▸ **What this task involves**: From the records below, copy out exactly the lines from the one containing "currentQueued : Z;" to the one containing "#[export] Instance eta_Execution", both included. Add nothing else.

Saved data entries:

(* ===== verification/Scheduler.v ===== *)
(** * The runtime scheduler

    [RuntimeScheduler::Impl] of src/runtime/RuntimeScheduler.cpp and the
    [RuntimeJobControl] its jobs share with their callbacks: submission,
    selection by priority and sequence, sequential jobs that run alone,
    pausing, stopping, the records of finished jobs with their bounded
    history, the worker loop and shutdown.

    Every critical section is one transition; what [Stop] and [Shutdown] do
    after they unlock (cancel the controls, set the promises) is a transition
    of its own, so that it interleaves with the others.  The cancellation
    states of the controls live in a world of Cancellation.v, the store of
    jobs follows TaskStore.v.  [std::map::at] throws when the key is missing:
    the transitions then return [None], which [Scheduler_defined] excludes.

    Not modelled: failures of allocation and the wake-ups of the condition
    variables (a waiting worker may look at its predicate at any time).  The
    hash map of outstanding jobs is iterated in the order of [map_to_list]. *)

From S2P Require Import Prelude Workers TaskStore Cancellation ExecutionContext.

Open Scope Z_scope.

Inductive RuntimeJobPriority :=
  | JobLow | JobNormal | JobHigh | JobCritical
  | JobPriorityRaw (value : Z).

Inductive RuntimeExecutionMode := Parallel | Sequential | ExecutionModeRaw (value : Z).

#[export] Instance RuntimeExecutionMode_eq_dec : EqDecision RuntimeExecutionMode.
Proof. solve_decision. Defined.

Record RuntimeJobResult := mkJobResult { result_state : ExecutionState; result_message : string }.

#[export] Instance RuntimeJobResult_eq_dec : EqDecision RuntimeJobResult.
Proof. solve_decision. Defined.

(** A job; what its callback does is decided when it runs. *)
Record RuntimeJob := mkJob {
  job_id : Z;
  job_priority : RuntimeJobPriority;
  executionMode : RuntimeExecutionMode;
  job_scope : ExecutionScope;
  job_metadata : ExecutionMetadata;
  has_callback : bool;
}.

Definition IsKnownPriority (p : RuntimeJobPriority) : bool :=
  match p with
  | JobLow | JobNormal | JobHigh | JobCritical => true
  | JobPriorityRaw _ => false
  end.

Definition PriorityRank (p : RuntimeJobPriority) : Z :=
  match p with
  | JobLow => 0
  | JobNormal => 1
  | JobHigh => 2
  | JobCritical => 3
  | JobPriorityRaw _ => -1
  end.

Definition IsKnownExecutionMode (m : RuntimeExecutionMode) : bool :=
  match m with
  | Parallel | Sequential => true
  | ExecutionModeRaw _ => false
  end.

Definition IsSuccessfulTerminal (s : ExecutionState) : bool := bool_decide (s = StateCompleted).
(* ===== verification/CommandPipeline.v ===== *)
(** * The command execution pipeline

    [CommandExecutionPipeline::Impl] of src/core/CommandExecutionPipeline.cpp:
    submission with pipeline-wide execution numbers, selection by priority
    and sequence, the history of records with its pruning, lifecycle events
    and their callbacks, cancellation, the worker loop and shutdown.

    Every critical section of the code, and every effect of a thread between
    two of them, is one transition ([exec]).  What a thread holds in its local
    variables between two critical sections is a [Locals]: of a worker in its
    program counter, of the shutting-down thread in [shutdown_phase], of the
    clients inside [Submit] and [Cancel] in [calls].  An event being handed to
    the callbacks is an entry of [emissions], with the thread that hands it
    out: that thread does not go on before the entry is gone.

    Not modelled: the optional logger, which sees the events and cannot fail
    the pipeline, failures of allocation, and the wake-ups of the condition
    variable: a waiting worker may look at its predicate at any time. *)

From S2P Require Import Prelude Command Workers.

Open Scope Z_scope.

(* ------------------------------------------------------------------ *)
(** ** Data *)

Record CommandExecutionPipelineOptions := mkPipelineOptions {
  maximumQueueSize : Z;
  workerCount : nat;
  maximumHistorySize : Z;
}.

(** The lifecycle event, without its timestamp: nothing reads it. *)
Record CommandExecutionEvent := mkEvent {
  ev_executionId : Z;
  ev_commandId : Z;
  ev_commandType : CommandType;
  ev_status : CommandStatus;
  ev_result : CommandResult;
}.

Record CommandExecutionRecord := mkRecord {
  executionId : Z;
  commandId : Z;
  commandType : CommandType;
  rec_priority : CommandPriority;
  rec_status : CommandStatus;
  submittedAt : Z;
  queuedAt : option Z;
  startedAt : option Z;
  completedAt : option Z;
  rec_result : CommandResult;
}.

#[export] Instance eta_CommandExecutionRecord : EtaRecord CommandExecutionRecord := fun r =>
  mkRecord (executionId r) (commandId r) (commandType r) (rec_priority r) (rec_status r)
    (submittedAt r) (queuedAt r) (startedAt r) (completedAt r) (rec_result r).

Record CommandExecutionMetrics := mkMetrics {
  currentQueued : Z;
  currentRunning : Z;
  met_maximumQueueSize : Z;
  met_workerCount : Z;
  met_maximumHistorySize : Z;
  historySize : Z;
  highWatermark : Z;
  maximumConcurrentRunning : Z;
  accepted : Z;
  started : Z;
  completed : Z;
  cancelled : Z;
  timedOut : Z;
  failed : Z;
  rejected : Z;
  callbackFailures : Z;
}.

#[export] Instance eta_CommandExecutionMetrics : EtaRecord CommandExecutionMetrics := fun m =>
  mkMetrics (currentQueued m) (currentRunning m) (met_maximumQueueSize m) (met_workerCount m)
    (met_maximumHistorySize m) (historySize m) (highWatermark m) (maximumConcurrentRunning m)
    (accepted m) (started m) (completed m) (cancelled m) (timedOut m) (failed m) (rejected m)
    (callbackFailures m).

Definition zero_metrics : CommandExecutionMetrics := mkMetrics 0 0 0 0 0 0 0 0 0 0 0 0 0 0 0 0.

Record Execution := mkExecution {
  e_command : Command;
  e_promise : option CommandResult;  (** the value its future delivers *)
  e_record : CommandExecutionRecord;
  e_sequence : Z;
  e_running : bool;
}.

#[export] Instance eta_Execution : EtaRecord Execution := fun e =>
  mkExecution (e_command e) (e_promise e) (e_record e) (e_sequence e) (e_running e).

(** A subscribed callback, by a name of its own. *)
Abbreviation Callback := nat.

(** The local variables of a thread that completes an execution: [result],
    [final_event] and [final_callbacks]. *)
Record Locals := mkLocals {
  l_result : CommandResult;
  l_event : CommandExecutionEvent;
  l_callbacks : list Callback;
}.

Definition default_event : CommandExecutionEvent :=
  mkEvent 0 0 TypeCustom StatusPending (Result StatusPending "").

(** A client inside [Submit] or [Cancel], between two critical sections. *)
Inductive ClientCall :=
  | CallSubmit (p : ptr)                      (** has its execution number *)
  | CallReject (p : ptr) (r : CommandResult)  (** to [CompleteRejectedExecution] *)
  | CallSettle (p : ptr) (l : Locals).        (** to [CompletePromise] and [Emit] *)

(** The thread that hands out an event. *)
Inductive Owner := OwnerClient | OwnerShutdown | OwnerWorker (w : nat).

#[export] Instance Owner_eq_dec : EqDecision Owner.
Proof. solve_decision. Defined.

Record Emission := mkEmission {
  em_owner : Owner;
  em_event : CommandExecutionEvent;
  em_callbacks : list Callback;
}.

(** The thread that runs [Shutdown]: the executions it swapped out of the
    queue are completed one after the other, then it joins the workers. *)
Inductive ShutdownPhase :=
  | NoShutdown
  | ShutdownCancelling (cancelled_executions : list ptr)
  | ShutdownSettling (p : ptr) (l : Locals) (rest : list ptr)
  | ShutdownJoining.

Record PipelineState := mkPipelineState {
  options : CommandExecutionPipelineOptions;
  heap : gmap ptr Execution;
  next_ptr : ptr;
  queue : list ptr;
  executions : gmap Z ptr;
  command_to_execution : gmap Z Z;
  records : gmap Z CommandExecutionRecord;
  history_order : list Z;
  callbacks : gmap Z Callback;
  metrics : CommandExecutionMetrics;
  running_count : Z;
  next_execution_id : Z;
  next_callback_id : Z;
  next_sequence : Z;
  accepting : bool;
  shutdown_in_progress : bool;
  shutdown_complete : bool;
  shutdown_phase : ShutdownPhase;
  stop_requested : bool;
  worker_ids : list (option ThreadId);
  workers : list (WorkerPc Locals);
  calls : list ClientCall;
  emissions : list Emission;
}.

#[export] Instance eta_PipelineState : EtaRecord PipelineState := fun s =>
  mkPipelineState (options s) (heap s) (next_ptr s) (queue s) (executions s)
    (command_to_execution s) (records s) (history_order s) (callbacks s) (metrics s)
    (running_count s) (next_execution_id s) (next_callback_id s) (next_sequence s) (accepting s)
    (shutdown_in_progress s) (shutdown_complete s) (shutdown_phase s) (stop_requested s)
    (worker_ids s) (workers s) (calls s) (emissions s).

(** The constructor: the exceptions it throws, or the state in which every
    worker thread has been started. *)
Definition initial (has_executor : bool) (o : CommandExecutionPipelineOptions) :
    string + PipelineState :=
  if negb has_executor then inl "CommandExecutionPipeline requires an executor"
  else if maximumQueueSize o =? 0 then
    inl "CommandExecutionPipeline queue size must be greater than zero"
  else if bool_decide (workerCount o = 0%nat) then
    inl "CommandExecutionPipeline worker count must be greater than zero"
  else if maximumHistorySize o =? 0 then
    inl "CommandExecutionPipeline history size must be greater than zero"
  else inr
    {| options := o; heap := ∅; next_ptr := 0%nat; queue := []; executions := ∅;
       command_to_execution := ∅; records := ∅; history_order := []; callbacks := ∅;
       metrics := zero_metrics; running_count := 0; next_execution_id := 1;
       next_callback_id := 1; next_sequence := 0; accepting := true;
       shutdown_in_progress := false; shutdown_complete := false; shutdown_phase := NoShutdown;
       stop_requested := false; worker_ids := replicate (workerCount o) None;
       workers := replicate (workerCount o) WorkerStarting; calls := []; emissions := [] |}.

▸ **Answer section**:
  currentQueued : Z;
  currentRunning : Z;
  met_maximumQueueSize : Z;
  met_workerCount : Z;
  met_maximumHistorySize : Z;
  historySize : Z;
  highWatermark : Z;
  maximumConcurrentRunning : Z;
  accepted : Z;
  started : Z;
  completed : Z;
  cancelled : Z;
  timedOut : Z;
  failed : Z;
  rejected : Z;
  callbackFailures : Z;
}.

#[export] Instance eta_CommandExecutionMetrics : EtaRecord CommandExecutionMetrics := fun m =>
  mkMetrics (currentQueued m) (currentRunning m) (met_maximumQueueSize m) (met_workerCount m)
    (met_maximumHistorySize m) (historySize m) (highWatermark m) (maximumConcurrentRunning m)
    (accepted m) (started m) (completed m) (cancelled m) (timedOut m) (failed m) (rejected m)
    (callbackFailures m).

Definition zero_metrics : CommandExecutionMetrics := mkMetrics 0 0 0 0 0 0 0 0 0 0 0 0 0 0 0 0.

Record Execution := mkExecution {
  e_command : Command;
  e_promise : option CommandResult;  (** the value its future delivers *)
  e_record : CommandExecutionRecord;
  e_sequence : Z;
  e_running : bool;
}.

#[export] Instance eta_Execution : EtaRecord Execution := fun e =>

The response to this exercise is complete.